BEGIN DATASET EXTRACT

(** The creation of the batches, for a batch size of at least one. *)
Lemma make_batches_spec (us : list User) (batch_size : Z) :
  (1 ≤ batch_size)%Z →
  let B := Z.to_nat batch_size in
  let N := length us in
  ∃ user_batches,
    make_batches us batch_size = Returns user_batches ∧
    concat user_batches.*1 = us ∧
    length user_batches = ceil_div N B ∧
    N ≤ length user_batches * B < N + B ∧
    (N = 0 → user_batches = []) ∧
    (∀ k batch batch_id,
       user_batches !! k = Some (batch, batch_id) →
       batch = take B (drop (k * B) us) ∧
       1 ≤ length batch ≤ B ∧
       (S k < length user_batches → length batch = B) ∧
       batch_id = "batch_" +:+ format_03d (S k)) ∧
    (N = 32 → batch_size = 15%Z →
     length <$> user_batches.*1 = [15; 15; 2] ∧
     user_batches.*2 = ["batch_001"; "batch_002"; "batch_003"]).
Proof.
  intros HB B N. assert (1 ≤ B) as HB' by (unfold B; lia).
  eexists. split; [by apply make_batches_positive|]. fold B N.
  pose proof (ceil_div_bounds N B HB') as Hceil.
  assert (length ((λ k, make_batch us B (k * B)) <$> seq 0 (ceil_div N B))
          = ceil_div N B) as Hlen by (by rewrite length_fmap, length_seq).
  split; [|split; [|split; [|split; [|split]]]].
  - rewrite <- list_fmap_compose.
    rewrite (list_fmap_ext _ (λ k, take B (drop (k * B) us)) (seq 0 (ceil_div N B)))
      by done.
    rewrite concat_chunks. apply take_ge. fold N. lia.
  - exact Hlen.
  - rewrite Hlen. exact Hceil.
  - intros HN. rewrite HN, ceil_div_0 by done. done.
  - intros k batch batch_id Hk. rewrite Hlen.
    apply list_lookup_fmap_Some in Hk as (k' & Hk & Hk').
    apply lookup_seq in Hk' as [-> Hlt]. simpl in Hk.
    unfold make_batch in Hk. rewrite Nat.div_mul in Hk by lia.
    injection Hk as -> ->.
    rewrite length_take, length_drop. fold N.
    split; [done|]. split; [nia|]. split; [intros HS; nia|].
    by rewrite Nat.add_1_r.
  - intros HN ->. subst B. change (Z.to_nat 15) with 15 in *.
    rewrite HN. change (ceil_div 32 15) with 3. simpl.
    rewrite !length_take, !length_drop. fold N. rewrite HN. done.
Qed.
(** * Bugathon tracker: the Jira sync service (lib/jira-sync)

    A shallow embedding of [JiraSyncService] and the properties of its
    ingestion-and-scoring engine.

    Modelling conventions.
    - JavaScript strings are byte strings ([string]); [toUpperCase] acts on
      the ASCII letters, which are the only letters of the marker it is used
      with.
    - JavaScript numbers are exact rationals ([Q]): no rounding, no NaN.
      Counters that the code only ever increments from 0 are [nat].  Where
      the rounding of the point sums matters, the aggregator is read once
      more over binary64 numbers (module [IEEE]).
    - [a || b] on a string or number is written out: the empty string and the
      number zero are falsy.
    - The persistence store and the ticket source are external: the store is
      a record of tables, every call to it either succeeds or answers with
      [{ data: null, error }] as scripted by the world, and every external
      call is recorded in a trace. *)

From Stdlib Require Import QArith Lqa Ascii String.
From Stdlib Require Import Floats.PrimFloat.
From stdpp Require Import gmap strings list fin_maps sorting pretty.
Close Scope Q_scope.

(** ** JavaScript string primitives *)

Module JS.

Definition upper_ascii (c : ascii) : ascii :=
  let n := nat_of_ascii c in
  if ((97 <=? n) && (n <=? 122))%nat then ascii_of_nat (n - 32) else c.

Definition lower_ascii (c : ascii) : ascii :=
  let n := nat_of_ascii c in
  if ((65 <=? n) && (n <=? 90))%nat then ascii_of_nat (n + 32) else c.

(** [s.toUpperCase()] *)
Fixpoint toUpperCase (s : string) : string :=
  match s with
  | EmptyString => EmptyString
  | String c s' => String (upper_ascii c) (toUpperCase s')
  end.

(** [s.toLowerCase()], the case folding the specification speaks of. *)
Fixpoint toLowerCase (s : string) : string :=
  match s with
  | EmptyString => EmptyString
  | String c s' => String (lower_ascii c) (toLowerCase s')
  end.
Definition is_predict (ev : @Event V Obj) : bool :=
  match ev with EvPredict _ _ => true | _ => false end.

(** [m] keeps a property of the trace. *)
Definition keeps (Q : list (@Event V Obj) → Prop) {A}
    (m : @M V Exn Obj A) : Prop :=
  ∀ tr, Q tr → Q (m tr).1.

(** [m] ends in an exception only when a call raised it. *)
Definition strict {A} (m : @M V Exn Obj A) : Prop :=
  ∀ tr, quiet w tr →
        match (m tr).2 with
        | inl e => unwound w (m tr).1 e
        | inr _ => quiet w (m tr).1
        end.

(** Every file that was opened has been closed since. *)
Definition balanced (tr : list (@Event V Obj)) : Prop :=
  ∀ (i : nat) file mode f,
    tr !! i = Some (EvOpen file mode) → open w file mode = inr f →
    ∃ j : nat, (i < j)%nat ∧ tr !! j = Some (EvClose f).

(** The only place of a [fit] call is the sixth call of the run and the
    only place of a [predict] call the twenty-second, and nothing else is
    called there. *)
Definition in_place (i : nat) (ev : @Event V Obj) : Prop :=
  (is_fit ev = true ↔ i = 5%nat) ∧ (is_predict ev = true ↔ i = 21%nat).

Definition placed (tr : list (@Event V Obj)) : Prop :=
  ∀ (i : nat) ev, tr !! i = Some ev → in_place i ev.

(** From a placed trace of [n] calls, [m] gives a placed trace, of [n']
    calls when it returns. *)
Definition paced (n n' : nat) {A} (m : @M V Exn Obj A) : Prop :=
  ∀ tr, placed tr → length tr = n →
        placed (m tr).1 ∧ ∀ a, (m tr).2 = inr a → length (m tr).1 = n'.

(** The log that is read is the one the settings name, up to the budget
    the settings give. *)
Definition log_as_configured (ev : @Event V Obj) : Prop :=
  match ev with
  | EvGetOutputFromLog name budget =>
      settings !! "log_file_name" = Some name
      ∧ settings !! "time_budget" = Some (PyInt budget)
  | _ => True
  end.

(** Where the arguments of [fit] and of the metric come from: the
    training table and the held-out values of the loaded series, and the
    answer of [predict] on its held-out dates. *)
Definition wired (ev : @Event V Obj) : Prop :=
  match ev with
  | EvFit _ df _ _ =>
      ∃ weekly, load_pandas w = inr weekly
                ∧ df = X_train (preprocess mean weekly)
  | EvLossScore metric y_pred y_true =>
      settings !! "metric" = Some (PyStr metric)
      ∧ ∃ weekly automl,
          load_pandas w = inr weekly
          ∧ y_true = y_test (preprocess mean weekly)
          ∧ predict w automl (X_test (preprocess mean weekly)) = inr y_pred
  | _ => True
  end.

End TracePredicates.

(** Collaborators as in [Sample.world], with a [print] that fails on the
    second configuration of the log. *)
Definition world_print_fails : @World QArith_base.Q string nat :=
  let w := Sample.world Sample.one_month (inr tt) in
  mkWorld (import_module w) (load_pandas w) (AutoML w) (fit w) (getattr w)
    (λ args, match args with
             | [VObj 14%nat] => inl "closed"
             | _ => inr tt
             end)
    (open w) (pickle_dump w) (close w) (predict w)
    (sklearn_metric_loss_score w) (get_output_from_log w) (one_minus w)
    (plt w).

(** October 2001 has a reading; the series goes on to December without
    another. *)
Definition two_trailing_gaps :=
  [Sample.reading 2001 10 27 (Some 370); Sample.reading 2001 12 1 None].

(** * Properties *)

(** ** Slicing *)

Lemma adjust_index_bounds n k : 0 ≤ n → 0 ≤ adjust_index n k ≤ n.
Proof. unfold adjust_index. case_decide; lia. Qed.

Lemma slice_to_from {A} k (l : list A) : slice_to k l ++ slice_from k l = l.
Proof. apply take_drop. Qed.

Lemma length_slice_to {A} k (l : list A) :
  length (slice_to k l) = Z.to_nat (adjust_index (Z.of_nat (length l)) k).
Proof.
  unfold slice_to. rewrite length_take_le; [done|].
  pose proof (adjust_index_bounds (Z.of_nat (length l)) k). lia.
Qed.

Lemma take_seqZ lo n (k : nat) :
  Z.of_nat k ≤ n → take k (seqZ lo n) = seqZ lo (Z.of_nat k).
Proof.
  intros Hk. replace n with (Z.of_nat k + (n - Z.of_nat k)) by lia.
  rewrite seqZ_app by lia. apply take_app_length'.
  rewrite length_seqZ. lia.
Qed.

Lemma drop_seqZ lo n (k : nat) :
  Z.of_nat k ≤ n → drop k (seqZ lo n) = seqZ (lo + Z.of_nat k) (n - Z.of_nat k).
Proof.
  intros Hk. replace n with (Z.of_nat k + (n - Z.of_nat k)) at 1 by lia.
  rewrite seqZ_app by lia. apply drop_app_length'.
  rewrite length_seqZ. lia.
Qed.

(** ** Preprocessing *)

Section PreprocessFacts.
Context {V : Type} (mean : list V → option V).
Implicit Types (s : list (Z * option V)) (data : list (Row V)).

Lemma bfill_labels s : (bfill s).*1 = s.*1.
Proof. induction s as [|[i x] r IH]; csimpl; [done|]. by f_equal. Qed.

(** Filling from the back-filled copy gives that copy. *)
Lemma fillna_bfill s : fillna s (bfill s) = bfill s.
Proof.
  unfold fillna. induction s as [|[i x] r IH]; simpl; [done|].
  rewrite IH. by destruct x.
Qed.

Lemma preprocess_bfill weekly :
  preprocess mean weekly = reset_index (bfill (resample_MS_mean mean weekly)).
Proof. unfold preprocess. by rewrite fillna_bfill. Qed.

Lemma reset_index_labels s : index <$> reset_index s = s.*1.
Proof.
  unfold reset_index. rewrite <- list_fmap_compose.
  by apply list_fmap_ext.
Qed.

(** The frame keeps the labels of the resampled series. *)
Lemma preprocess_index weekly :
  index <$> preprocess mean weekly = (resample_MS_mean mean weekly).*1.
Proof. by rewrite preprocess_bfill, reset_index_labels, bfill_labels. Qed.

(** The resampled index is a run of consecutive months. *)
Lemma resample_labels weekly :
  ∃ lo, (resample_MS_mean mean weekly).*1
        = seqZ lo (Z.of_nat (length (resample_MS_mean mean weekly))).
Proof.
  unfold resample_MS_mean.
  destruct (month_start ∘ fst <$> weekly) as [|m0 ms]; [by exists 0|].
  set (lo := foldr Z.min m0 ms). set (hi := foldr Z.max m0 ms).
  exists lo. rewrite length_fmap, length_seqZ, <- list_fmap_compose.
  assert (lo ≤ hi).
  { subst lo hi. clear. induction ms as [|m ms IH]; simpl; lia. }
  rewrite Z2Nat.id by lia.
  rewrite <- (list_fmap_id (seqZ lo (hi - lo + 1))) at 2.
  by apply list_fmap_ext.
Qed.

Lemma preprocess_months weekly :
  ∃ lo, index <$> preprocess mean weekly
        = seqZ lo (num_samples (preprocess mean weekly)).
Proof.
  destruct (resample_labels weekly) as [lo Hlo]. exists lo.
  rewrite preprocess_index, Hlo. unfold num_samples. f_equal. f_equal.
  by rewrite <- (length_fmap index (preprocess mean weekly)),
    preprocess_index, length_fmap.
Qed.

(** ** The splitter *)

Lemma cut_le data : (cut data ≤ length data)%nat.
Proof.
  unfold cut, num_samples.
  pose proof (adjust_index_bounds (Z.of_nat (length data)) (split_idx data)).
  lia.
Qed.

Lemma cut_long data :
  time_horizon ≤ num_samples data → cut data = (length data - 12)%nat.
Proof.
  unfold cut, split_idx, num_samples, time_horizon, adjust_index.
  intros. case_decide; lia.
Qed.

Lemma cut_short data :
  num_samples data < time_horizon →
  cut data = (2 * length data - 12)%nat.
Proof.
  unfold cut, split_idx, num_samples, time_horizon, adjust_index.
  intros. case_decide; lia.
Qed.

Lemma X_train_take data : X_train data = take (cut data) data.
Proof. done. Qed.

Lemma X_test_drop data : X_test data = index <$> drop (cut data) data.
Proof. done. Qed.

Lemma y_test_drop data : y_test data = co2 <$> drop (cut data) data.
Proof. done. Qed.

Lemma test_rows_drop data : test_rows data = drop (cut data) data.
Proof.
  unfold test_rows. rewrite X_test_drop, y_test_drop.
  induction (drop (cut data) data) as [|[i x] l IH]; csimpl; [done|].
  by f_equal.
Qed.

Lemma split_partition data : X_train data ++ test_rows data = data.
Proof. rewrite test_rows_drop, X_train_take. apply take_drop. Qed.

Lemma length_X_train data : length (X_train data) = cut data.
Proof. rewrite X_train_take. apply length_take_le, cut_le. Qed.

Lemma length_X_test data :
  length (X_test data) = (length data - cut data)%nat.
Proof. by rewrite X_test_drop, length_fmap, length_drop. Qed.

Lemma length_y_test data : length (y_test data) = length (X_test data).
Proof. by rewrite X_test_drop, y_test_drop, !length_fmap. Qed.

End PreprocessFacts.

(** ** The claims on the data loader and the splitter *)

Section DataClaims.
Context {V : Type} (mean : list V → option V).
Implicit Types (s : list (Z * option V)) (data : list (Row V)).
Implicit Types weekly : list (Timestamp * option V).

END DATASET EXTRACT

• [TASK BRIEF]: Above are the records; copy exactly the lines from the line with "k)) by lia." through the line with "Lemma bfill_labels s : (bfill s).*1 = s.*1.", both included.

• [RESPONSE AREA]:
  intros Hk. replace n with (Z.of_nat k + (n - Z.of_nat k)) by lia.
  rewrite seqZ_app by lia. apply take_app_length'.
  rewrite length_seqZ. lia.
Qed.

Lemma drop_seqZ lo n (k : nat) :
  Z.of_nat k ≤ n → drop k (seqZ lo n) = seqZ (lo + Z.of_nat k) (n - Z.of_nat k).
Proof.
  intros Hk. replace n with (Z.of_nat k + (n - Z.of_nat k)) at 1 by lia.
  rewrite seqZ_app by lia. apply drop_app_length'.
  rewrite length_seqZ. lia.
Qed.

(** ** Preprocessing *)

Section PreprocessFacts.
Context {V : Type} (mean : list V → option V).
Implicit Types (s : list (Z * option V)) (data : list (Row V)).

Lemma bfill_labels s : (bfill s).*1 = s.*1.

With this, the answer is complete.